Google has a new AI video model for developers, and it's cheaper—significantly cheaper—than what came before.

We tried the model and the generations turned out very fast without showing a major degradation in quality. An 8 second video (the longest available) took less than 1 minute to generate. The prompt adherence was respectable, showing a minor glitch in the lettering. Other than that, the difference between Veo 3.1 Lite and Veo 3.1 Fast is not as noticeable as the difference between Veo 3.1 Fast and the original full version of Veo 3.1
Google didn't stop at pricing its new model competitively. On April 7, pricing for Veo 3.1 Fast is also dropping. The company said it "rounds out the Veo 3.1 model family, giving developers flexibility based on needs." The message to builders is clear: Pick your tier, not your ceiling.
This matters because cost has always been the dirty secret of AI video generation. The outputs look great in demos but those are usually handpicked generations and video AI is still too random to use consistently.

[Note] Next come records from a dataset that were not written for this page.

Lemma ord2ymd_in_year y t :
  1 <= y -> 0 <= t < 365 + (if is_leap y then 1 else 0) ->
  ord2ymd (days_before_year y + t + 1) =
  mk_datetime y (month_day (is_leap y) t).1 (month_day (is_leap y) t).2.
Proof.
  intros Hy Ht.
  set (a := (y - 1) / 400). set (b := ((y - 1) mod 400) / 100).
  set (c := ((y - 1) mod 100) / 4). set (e := (y - 1) mod 4).
  assert (HY : y - 1 = 400 * a + 100 * b + 4 * c + e) by (subst a b c e; euclid).
  assert (Hb : 0 <= b <= 3) by (subst b; euclid).
  assert (Hc : 0 <= c <= 24) by (subst c; euclid).
  assert (He : 0 <= e <= 3) by (subst e; euclid).
  assert (Ha : 0 <= a) by (subst a; euclid).
  assert (Hdby : days_before_year y = 146097 * a + 36524 * b + 1461 * c + 365 * e).
  { unfold days_before_year. cbv zeta. subst a b c e. euclid. }
  assert (Hleap : is_leap y = (e =? 3) && (negb (c =? 24) || (b =? 3))).
  { destruct (is_leap y) eqn:E.
    - apply is_leap_true in E. symmetry.
      rewrite andb_true_iff, orb_true_iff, negb_true_iff, !Z.eqb_eq, Z.eqb_neq.
      subst a b c e. euclid.
    - apply is_leap_false in E. symmetry.
      rewrite andb_false_iff, orb_false_iff, negb_false_iff, !Z.eqb_neq, Z.eqb_eq.
      subst a b c e. euclid. }
  clearbody a b c e.
  unfold ord2ymd. cbv zeta. unfold DI400Y, DI100Y, DI4Y.
  replace (days_before_year y + t + 1 - 1)
    with (146097 * a + (36524 * b + 1461 * c + 365 * e + t)) by lia.
  set (R := 36524 * b + 1461 * c + 365 * e + t).
  assert (HR : 0 <= R < 146097).
  { subst R. destruct (is_leap y); lia. }
  replace ((146097 * a + R) / 146097) with a by euclid.
  replace ((146097 * a + R) mod 146097) with R by euclid.
  destruct (decide (t = 365)) as [->|Ht365].
  - (* the last day of a leap year *)
    assert (Hl : is_leap y = true) by (destruct (is_leap y); [reflexivity|lia]).
    rewrite Hl in Hleap |- *. symmetry in Hleap.
    rewrite andb_true_iff, orb_true_iff, negb_true_iff, !Z.eqb_eq, Z.eqb_neq in Hleap.
    destruct Hleap as [He3 Hcb]. subst e.
    destruct (decide (b = 3 /\ c = 24)) as [[-> ->]|Hn].
    + replace R with 146096 by (subst R; lia).
      change (146096 / 36524) with 4. change (146096 mod 36524) with 0.
      change (0 / 1461) with 0. change (0 mod 1461) with 0.
      change (0 / 365) with 0. change (4 =? 4) with true.
      rewrite orb_true_r. f_equal. lia.
    + replace (R / 36524) with b by (subst R; euclid).
      replace (R mod 36524) with (1461 * c + 1460) by (subst R; euclid).
      replace ((1461 * c + 1460) / 1461) with c by euclid.
      replace ((1461 * c + 1460) mod 1461) with 1460 by euclid.
      change (1460 / 365) with 4. change (4 =? 4) with true. cbn [orb].
      vm_compute month_day. cbn [fst snd]. f_equal. lia.
  - assert (Ht' : t <= 364) by (destruct (is_leap y); lia).
    replace (R / 36524) with b by (subst R; euclid).
    replace (R mod 36524) with (1461 * c + 365 * e + t) by (subst R; euclid).
    replace ((1461 * c + 365 * e + t) / 1461) with c by euclid.
    replace ((1461 * c + 365 * e + t) mod 1461) with (365 * e + t) by euclid.
    replace ((365 * e + t) / 365) with e by euclid.
    replace ((365 * e + t) mod 365) with t by euclid.
    replace (e =? 4) with false by (symmetry; apply Z.eqb_neq; lia).
    replace (b =? 4) with false by (symmetry; apply Z.eqb_neq; lia).
    cbn [orb]. rewrite <- Hleap.
    replace (a * 400 + 1 + (b * 100 + c * 4 + e)) with y by lia.
    unfold month_day. cbv zeta.
    destruct (t <? _); reflexivity.
Qed.

Definition month_day_checked : bool :=
  forallb (fun leap =>
    forallb (fun m =>
      forallb (fun d =>
        if d <=? (if (m =? 2) && leap then 29 else table DAYS_IN_MONTH m) then
          let r := month_day leap
                     (table DAYS_BEFORE_MONTH m + (if (2 <? m) && leap then 1 else 0) + d - 1) in
          (r.1 =? m) && (r.2 =? d)
        else true) (seqZ 1 31)) (seqZ 1 12)) [true; false].

Lemma in_seqZ (x lo n : Z) : lo <= x < lo + n -> In x (seqZ lo n).
Proof. intros Hx. apply list_elem_of_In, elem_of_seqZ. exact Hx. Qed.

Lemma days_in_month_le_31 y m : 1 <= m <= 12 -> 28 <= days_in_month y m <= 31.
Proof.
  intros Hm. unfold days_in_month.
  assert (m = 1 \/ m = 2 \/ m = 3 \/ m = 4 \/ m = 5 \/ m = 6 \/ m = 7 \/ m = 8 \/
          m = 9 \/ m = 10 \/ m = 11 \/ m = 12) as Hcases by lia.
  destruct (is_leap y);
    repeat (destruct Hcases as [->|Hcases]); try subst m; tables; cbn; lia.
Qed.

Lemma month_day_correct leap m d :
  1 <= m <= 12 ->
  1 <= d <= (if (m =? 2) && leap then 29 else table DAYS_IN_MONTH m) ->
  month_day leap
    (table DAYS_BEFORE_MONTH m + (if (2 <? m) && leap then 1 else 0) + d - 1) = (m, d).
Proof.
  intros Hm Hd.
  assert (Hall : month_day_checked = true) by (vm_compute; reflexivity).
  unfold month_day_checked in Hall.
  rewrite forallb_forall in Hall.
  assert (Hin : In leap [true; false]) by (destruct leap; cbn; auto).
  specialize (Hall leap Hin). rewrite forallb_forall in Hall.
  specialize (Hall m (in_seqZ m 1 12 ltac:(lia))). rewrite forallb_forall in Hall.
  assert (Hd31 : d <= 31).
  { pose proof (days_in_month_le_31 (if leap then 4 else 1) m Hm) as H31.
    unfold days_in_month in H31. destruct leap; cbn [is_leap] in *;
      [change (is_leap 4) with true in H31|change (is_leap 1) with false in H31]; lia. }
  specialize (Hall d (in_seqZ d 1 31 ltac:(lia))).
  destruct Hd as [Hd1 Hd2]. apply Z.leb_le in Hd2. rewrite Hd2 in Hall.
  cbv zeta in Hall. apply andb_true_iff in Hall as [H1 H2].
  apply Z.eqb_eq in H1, H2.
  destruct (month_day leap _) as [m' d']. cbn [fst snd] in *. congruence.
Qed.

(** The offset of a valid date within its year. *)
Lemma offset_in_year y m d :
  1 <= m <= 12 -> 1 <= d <= days_in_month y m ->
  0 <= days_before_month y m + d - 1 < 365 + (if is_leap y then 1 else 0).
Proof.
  intros Hm Hd. unfold days_before_month, days_in_month in *.
  assert (m = 1 \/ m = 2 \/ m = 3 \/ m = 4 \/ m = 5 \/ m = 6 \/ m = 7 \/ m = 8 \/
          m = 9 \/ m = 10 \/ m = 11 \/ m = 12) as Hcases by lia.
  destruct (is_leap y);
    repeat (destruct Hcases as [->|Hcases]); try subst m; tables; cbn in *; lia.
Qed.

Theorem ord2ymd_toordinal d : valid d -> ord2ymd (toordinal d) = d.
Proof.
  destruct d as [y m dd]. unfold valid, toordinal, ymd2ord, MINYEAR. cbn [year month day].
  intros (Hy & Hm & Hd).
  replace (days_before_year y + days_before_month y m + dd)
    with (days_before_year y + (days_before_month y m + dd - 1) + 1) by lia.
  rewrite ord2ymd_in_year by (try apply offset_in_year; lia).
  unfold days_before_month. unfold days_in_month in Hd.
  rewrite month_day_correct by assumption. reflexivity.
Qed.

Ltac month_cases m :=
  let Hcases := fresh "Hcases" in
  assert (m = 1 \/ m = 2 \/ m = 3 \/ m = 4 \/ m = 5 \/ m = 6 \/ m = 7 \/ m = 8 \/
          m = 9 \/ m = 10 \/ m = 11 \/ m = 12) as Hcases by lia;
  repeat (destruct Hcases as [->|Hcases]); try subst m.

Lemma days_before_year_mono y y' : y <= y' -> days_before_year y <= days_before_year y'.
Proof. intros Hle. unfold days_before_year. cbv zeta. euclid. Qed.

(** A valid date has an ordinal between 1 and [MAXORDINAL], so adding
    days within the range of valid dates never overflows. *)
Lemma toordinal_bounds d : valid d -> 1 <= toordinal d <= MAXORDINAL.
Proof.
  destruct d as [y m dd]. unfold valid, toordinal, ymd2ord, MINYEAR, MAXYEAR, MAXORDINAL.
  cbn [year month day]. intros (Hy & Hm & Hd).
  pose proof (offset_in_year y m dd Hm Hd) as Hoff.
  pose proof (days_before_year_succ y) as Hsucc.
  pose proof (days_before_year_mono 1 y ltac:(lia)) as Hlo.
  pose proof (days_before_year_mono (y + 1) 10000 ltac:(lia)) as Hhi.
  change (days_before_year 1) with 0 in Hlo.
  change (days_before_year 10000) with 3652059 in Hhi.
  lia.
Qed.

Definition last_day : datetime := mk_datetime 9999 12 31.

Lemma tomorrow_spec d :
  valid d -> d <> last_day ->
  valid (tomorrow d) /\ toordinal (tomorrow d) = toordinal d + 1.
Proof.
  destruct d as [y m dd]. unfold valid, tomorrow, toordinal, ymd2ord, MINYEAR, MAXYEAR.
  cbn [year month day]. intros (Hy & Hm & Hd) Hne.
  destruct (dd <? days_in_month y m) eqn:Hlt.
  - apply Z.ltb_lt in Hlt. cbn [year month day]. split; [|lia]. lia.
  - apply Z.ltb_ge in Hlt. assert (dd = days_in_month y m) as -> by lia.
    destruct (m <? 12) eqn:Hm12.
    + apply Z.ltb_lt in Hm12. cbn [year month day].
      pose proof (days_in_month_le_31 y (m + 1) ltac:(lia)).
      split; [lia|].
      unfold days_before_month, days_in_month.
      assert (m = 1 \/ m = 2 \/ m = 3 \/ m = 4 \/ m = 5 \/ m = 6 \/ m = 7 \/ m = 8 \/
              m = 9 \/ m = 10 \/ m = 11) as Hcases by lia.
      destruct (is_leap y);
        repeat (destruct Hcases as [->|Hcases]); try subst m; tables; cbn; lia.
    + apply Z.ltb_ge in Hm12. assert (m = 12) as -> by lia.
      cbn [year month day].
      assert (y < 9999).
      { destruct (decide (y = 9999)) as [->|]; [|lia].
        exfalso. apply Hne. reflexivity. }
      split.
      * split; [lia|]. split; [lia|]. unfold days_in_month. tables. cbn. lia.
      * rewrite days_before_year_succ. unfold days_before_month, days_in_month.
        tables. destruct (is_leap y), (is_leap (y + 1)); cbn; lia.
Qed.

Veo 3.1 Lite isn't trying to be PAI's cinematic pipeline, and it isn't trying to beat Kling on price. It's aiming at the middle: developers who need to ship video features at scale without hemorrhaging API credits on every iteration. The model is Google's infrastructure play for the next generation of apps that treat video as a standard component, not a premium trick.
If the April 7 price cut for Veo 3.1 Fast follows through as promised, the cost of building with AI video drops across Google's entire lineup in one week.